Which lines come from the start of the records through the line that holds "then replace (lit"? Write them out word for word.
Material supplied Block Start
(** [_to_binance_symbol] (crypto_binance.py, lines 13-59). *)
Definition _to_binance_symbol (symbol : str) : str :=
  match symbol with
  | [] => []
  | _ =>
      let s := replace (lit "_") [] (replace (lit "-") [] (replace (lit "/") [] (upper symbol))) in
      match dict_get s mappings with
      | Some v => v
      | None =>
          if endswith (lit "USD") s && negb (endswith (lit "USDT") s)
          then replace (lit "USD") (lit "USDT") s
          else if contains_char "/"%char symbol then
            let '(base, quote) := split_once "/"%char symbol in
            let base := strip (upper base) in
            let quote := strip (upper quote) in
            let quote := if str_eqb quote (lit "USD") then lit "USDT"
                         else if str_eqb quote (lit "BTC") then lit "BTC"
                         else quote in
            base ++ quote
          else s
      end
  end.

(** [_interval_to_binance] (crypto_binance.py, lines 61-77). *)
Definition _interval_to_binance (interval : Z) : string :=
  if interval <=? 1 then "1m"%string
  else if interval <=? 3 then "3m"%string
  else if interval <=? 5 then "5m"%string
  else if interval <=? 15 then "15m"%string
  else if interval <=? 30 then "30m"%string
  else if interval <=? 60 then "1h"%string
  else if interval <=? 120 then "2h"%string
  else if interval <=? 240 then "4h"%string
  else if interval <=? 360 then "6h"%string
  else if interval <=? 480 then "8h"%string
  else if interval <=? 720 then "12h"%string
  else if interval <=? 1440 then "1d"%string
  else if interval <=? 4320 then "3d"%string
  else if interval <=? 10080 then "1w"%string
  else "1M"%string.

(** The resolutions Binance names by these codes, in minutes.  The
    calendar month ["1M"] is counted at its shortest, 28 days. *)
Definition resolutions : list (Z * string) :=
  [ (1, "1m"); (3, "3m"); (5, "5m"); (15, "15m"); (30, "30m"); (60, "1h");
    (120, "2h"); (240, "4h"); (360, "6h"); (480, "8h"); (720, "12h");
    (1440, "1d"); (4320, "3d"); (10080, "1w"); (40320, "1M") ]%string.

End Binance.

Module Kraken.
Import PyStr.
(** * data-agent: the synthesis-and-safe-execution pipeline of [app.py]

    A shallow embedding of the text-processing and control-flow core of
    [src/app.py] and the properties its specification states about it.

    Modelling conventions.
    - A Python [str] is a list of characters; characters are the code
      points below 256 ([ascii]).  Whitespace ([str.isspace], the regex
      class [\s]) and [str.lower] are the restrictions of Python's
      Unicode tables to that range.
    - [str.find] and [str.rfind] return a [Z], [-1] when nothing is found,
      as in Python.
    - Calls that leave the process (the model gateway, the web scraper,
      the analytic engine, child processes, the JSON parser) are
      oracles: fields of a world record, indexed by the call site.
    - Exceptions are values: fallible code returns a sum.
    - The program file [chatgpt_code.py] is held as the text on disk.
      The file system is POSIX and is taken to work: a file opens, a
      line feed is written as it is, and what was written is what is
      read.  A read in text mode turns the carriage returns into line
      feeds; a write of a text of the gateway fails when the text
      cannot be encoded. *)

From Stdlib Require Import String Ascii ZArith Lia Bool Arith List.
From Stdlib Require DecimalString Decimal DecimalNat.
Import ListNotations.

Set Warnings "-register-all".

Definition str := list ascii.

(** String literals of the source are written [lit "..."]. *)
Definition lit (s : string) : str := list_ascii_of_string s.

(** The double quote, and literals in which [^] stands for it. *)
Definition dq : ascii := ascii_of_nat 34.

Definition litq (s : string) : str :=
  map (fun c => if Ascii.eqb c "^"%char then dq else c) (lit s).

(* ================================================================= *)
(** ** Python string primitives *)

Module PyStr.

Definition code (c : ascii) : nat := nat_of_ascii c.

Definition chr_eqb (a b : ascii) : bool := Ascii.eqb a b.

(** [str.isspace] on code points below 256. *)
Definition is_space (c : ascii) : bool :=
  let n := code c in
  ((9 <=? n) && (n <=? 13)) || ((28 <=? n) && (n <=? 32))
  || (n =? 133) || (n =? 160).

(** [str.lower] on code points below 256: A-Z, and the Latin-1 capitals
    192..222 except the multiplication sign 215. *)
Definition lower_chr (c : ascii) : ascii :=
  let n := code c in
  if ((65 <=? n) && (n <=? 90))
     || ((192 <=? n) && (n <=? 222) && negb (n =? 215))
  then ascii_of_nat (n + 32) else c.

Definition lower (s : str) : str := map lower_chr s.

Fixpoint str_eqb (a b : str) : bool :=
  match a, b with
  | [], [] => true
  | x :: a', y :: b' => chr_eqb x y && str_eqb a' b'
  | _, _ => false
  end.

Fixpoint startswith (s p : str) {struct p} : bool :=
  match p, s with
  | [], _ => true
  | x :: p', y :: s' => chr_eqb x y && startswith s' p'
  | _ :: _, [] => false
  end.

Definition endswith (s p : str) : bool := startswith (rev s) (rev p).

(** [s.lstrip()], [s.rstrip()], [s.strip()]. *)
Fixpoint lstrip (s : str) : str :=
  match s with
  | c :: s' => if is_space c then lstrip s' else s
  | [] => []
  end.

Definition rstrip (s : str) : str := rev (lstrip (rev s)).

Definition strip (s : str) : str := rstrip (lstrip s).

(** Index of the first occurrence of [sub] in [s], if any. *)
Fixpoint index_of (s sub : str) : option nat :=
  if startswith s sub then Some 0
  else match s with
       | [] => None
       | _ :: s' => option_map S (index_of s' sub)
       end.

(** [s.find(sub)]. *)
Definition find (s sub : str) : Z :=
  match index_of s sub with
  | Some i => Z.of_nat i
  | None => (-1)%Z
  end.

(** [s.find(sub, start)] for [start >= 0]. *)
Definition find_from (s sub : str) (start : nat) : Z :=
  if length s <? start then (-1)%Z
  else match index_of (skipn start s) sub with
       | Some i => Z.of_nat (start + i)
       | None => (-1)%Z
       end.

(** Index of the last occurrence of the character [c] in [s]. *)
Fixpoint last_index (c : ascii) (s : str) : option nat :=
  match s with
  | [] => None
  | x :: s' =>
      match last_index c s' with
      | Some j => Some (S j)
      | None => if chr_eqb x c then Some 0 else None
      end
  end.

(** [s.rfind(c, 0, stop)] for a one-character [c] and [stop >= 0]. *)
Definition rfind_chr (s : str) (c : ascii) (stop : nat) : Z :=
  match last_index c (firstn stop s) with
  | Some j => Z.of_nat j
  | None => (-1)%Z
  end.

(** [sub in s]. *)
Definition contains (s sub : str) : bool :=
  match index_of s sub with Some _ => true | None => false end.

(** [s[a:b]] for [0 <= a], [0 <= b]. *)
Definition slice (s : str) (a b : nat) : str := firstn (b - a) (skipn a s).

(** [s.replace(old, new)] for a non-empty [old]: every non-overlapping
    occurrence, left to right. *)
Fixpoint replace_aux (old new : str) (skip : nat) (s : str) : str :=
  match s with
  | [] => []
  | c :: s' =>
      match skip with
      | S k => replace_aux old new k s'
      | O => if startswith s old
             then new ++ replace_aux old new (length old - 1) s'
             else c :: replace_aux old new 0 s'
      end
  end.

Definition replace (s old new : str) : str := replace_aux old new 0 s.

(** [s.split(sep)] for a one-character separator. *)
Fixpoint split_chr (sep : ascii) (s : str) : list str :=
  match s with
  | [] => [[]]
  | c :: s' =>
      if chr_eqb c sep then [] :: split_chr sep s'
      else match split_chr sep s' with
           | l :: ls => (c :: l) :: ls
           | [] => [[c]]
           end
  end.

(** [sep.join(parts)]. *)
Fixpoint join (sep : str) (parts : list str) : str :=
  match parts with
  | [] => []
  | [p] => p
  | p :: ps => p ++ sep ++ join sep ps
  end.

(** The longest prefix of characters satisfying [f], and what follows
    it. *)
Fixpoint take_while (f : ascii -> bool) (s : str) : str :=
  match s with
  | c :: s' => if f c then c :: take_while f s' else []
  | [] => []
  end.

Fixpoint drop_while (f : ascii -> bool) (s : str) : str :=
  match s with
  | c :: s' => if f c then drop_while f s' else s
  | [] => []
  end.

(** [x in xs] for a list of strings. *)
Definition mem (x : str) (xs : list str) : bool := existsb (str_eqb x) xs.

(** [str(n)] for a natural number. *)
Definition of_nat (n : nat) : str :=
  list_ascii_of_string (DecimalString.NilEmpty.string_of_uint (Nat.to_uint n)).

(** [max(xs, key=len)]: the first element of maximal length. *)
Fixpoint max_by_len (best : str) (xs : list str) : str :=
  match xs with
  | [] => best
  | x :: xs' =>
      if length best <? length x then max_by_len x xs' else max_by_len best xs'
  end.

End PyStr.

(* ================================================================= *)
(** ** OutputValidator: [extract_json_from_output], [is_valid_json_output] *)

Module OutputValidator.
Import PyStr.

(** One attempt of the pattern [o.*c] (with [re.DOTALL]) at the head of
    [s]: the greedy [.*] runs to the end of the text and backtracks to
    the last [c], so the match is the span from this [o] to the last
    [c] after it. *)
Definition span_at (o c : ascii) (s : str) : option str :=
  match s with
  | x :: rest =>
      if chr_eqb x o then
        match last_index c rest with
        | Some j => Some (x :: firstn (S j) rest)
        | None => None
        end
      else None
  | [] => None
  end.
(** The array index a property key denotes, if it denotes one: a canonical
    decimal below 2^32 - 1. *)
Definition array_index (k : jsstring) : option N :=
  match k with
  | [] => None
  | [c] => if Json.is_digit c then Some (c - 48)%N else None
  | c :: _ =>
      if N.eqb c 48 then None
      else match digits_value 0 k with
           | Some n => if N.leb n 4294967294 then Some n else None
           | None => None
           end
  end.

Fixpoint mentions (k : jsstring) (ks : list jsstring) : bool :=
  match ks with
  | [] => false
  | k' :: r => jsstring_eqb k k' || mentions k r
  end.

(** The keys of a member list, each once, in the order of first mention. *)
Fixpoint distinct (seen : list jsstring) (ks : list jsstring)
  : list jsstring :=
  match ks with
  | [] => []
  | k :: r =>
      if mentions k seen then distinct seen r
      else k :: distinct (k :: seen) r
  end.

Fixpoint insert_index (i : N) (k : jsstring) (sorted : list (N * jsstring))
  : list (N * jsstring) :=
  match sorted with
  | [] => [(i, k)]
  | (j, k') :: r =>
      if N.leb i j then (i, k) :: sorted else (j, k') :: insert_index i k r
  end.

Fixpoint index_keys (ks : list jsstring) : list (N * jsstring) :=
  match ks with
  | [] => []
  | k :: r =>
      match array_index k with
      | Some i => insert_index i k (index_keys r)
      | None => index_keys r
      end
  end.

(** [Object.keys(o)] for an object given by its members: array indices in
    ascending order, then the other keys in the order of creation. *)
Definition own_keys (m : list (jsstring * value)) : list jsstring :=
  let ks := distinct [] (List.map fst m) in
  List.map snd (index_keys ks)
    ++ filter (fun k => match array_index k with Some _ => false | None => true end)
         ks.

Fixpoint upto (n : nat) : list N :=
  match n with
  | O => []
  | S n' => upto n' ++ [N.of_nat n']
  end.
(** Writing an entry of a directory that exists, where no directory is in
    the way, succeeds and sets that entry. *)
Lemma write_at_entry (pre : list jsstring) (nm data : jsstring) :
  forall n items,
    lookup pre n = Some (Dir items) ->
    (forall es, find_entry nm items <> Some (Dir es)) ->
    exists n', write_at (pre ++ [nm]) data n = FsOk n'
               /\ lookup pre n' = Some (Dir (set_entry nm (File data) items)).
Proof.
  induction pre as [|s pre IH]; intros n items H Hfree.
  - cbn [lookup] in H. inversion H; subst. cbn [app write_at].
    exists (Dir (set_entry nm (File data) items)). split; [|reflexivity].
    destruct (find_entry nm items) as [[d|es]|] eqn:F; try reflexivity.
    exfalso. exact (Hfree es eq_refl).
  - destruct n as [d|es0]; [discriminate H|]. cbn [lookup] in H.
    cbn [app]. rewrite write_at_below by apply app_cons_nonempty.
    destruct (find_entry s es0) as [child|] eqn:G; [|discriminate H].
    destruct (IH child items H Hfree) as (child' & W & L). rewrite W.
    eexists. split; [reflexivity|]. cbn [lookup]. rewrite find_set_entry.
    exact L.
Qed.

Lemma lookup_entry (pre : list jsstring) (nm : jsstring) :
  forall n items,
    lookup pre n = Some (Dir items) ->
    lookup (pre ++ [nm]) n = find_entry nm items.
Proof.
  induction pre as [|s pre IH]; intros n items H.
  - cbn [lookup] in H. inversion H; subst. cbn [app lookup].
    destruct (find_entry nm items); reflexivity.
  - destruct n as [d|es0]; [discriminate H|]. cbn [lookup] in H.
    cbn [app lookup]. destruct (find_entry s es0) as [child|];
      [|discriminate H].
    exact (IH child items H).
Qed.
(* ===== verification/_CoqProject ===== *)
-Q . S2P
Prelude.v
Bytes.v
HttpGrammar.v
Chunked.v
Net.v
IpText.v
RateLimit.v
Routing.v
RouteLookup.v
RouteBuild.v
Health.v
Selection.v
PathNorm.v
HttpParser.v
HttpFilters.v
Method.v
RequestProcessor.v
Outgoing.v
Reread.v
Response.v
ResponseBody.v
ResponseScan.v
LocalReply.v
RequestBody.v
BackendPool.v
Exchange.v
Serve.v
Config.v
FilterSafety.v
AcceptedFilters.v
ConfigTable.v
ConfigServes.v
ConfigSafety.v
Validation.v
ClientHello.v
TlsPlan.v
DataPlane.v
Addresses.v
Snapshot.v
Apply.v
DnsRefresh.v
UdpWorker.v
SyncAnswer.v
SyncLoop.v
Ports.v
GatewayApi.v
Converters.v
Reconcile.v
ReconcileSpec.v
Reconciled.v
ReconciledTable.v
Services.v
Auth.v
Hub.v
Reports.v
SyncServer.v
Leader.v
Status.v
Certificates.v
Programmed.v
Provision.v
Material supplied Block End
Finished task
(** [_to_binance_symbol] (crypto_binance.py, lines 13-59). *)
Definition _to_binance_symbol (symbol : str) : str :=
  match symbol with
  | [] => []
  | _ =>
      let s := replace (lit "_") [] (replace (lit "-") [] (replace (lit "/") [] (upper symbol))) in
      match dict_get s mappings with
      | Some v => v
      | None =>
          if endswith (lit "USD") s && negb (endswith (lit "USDT") s)
          then replace (lit "USD") (lit "USDT") s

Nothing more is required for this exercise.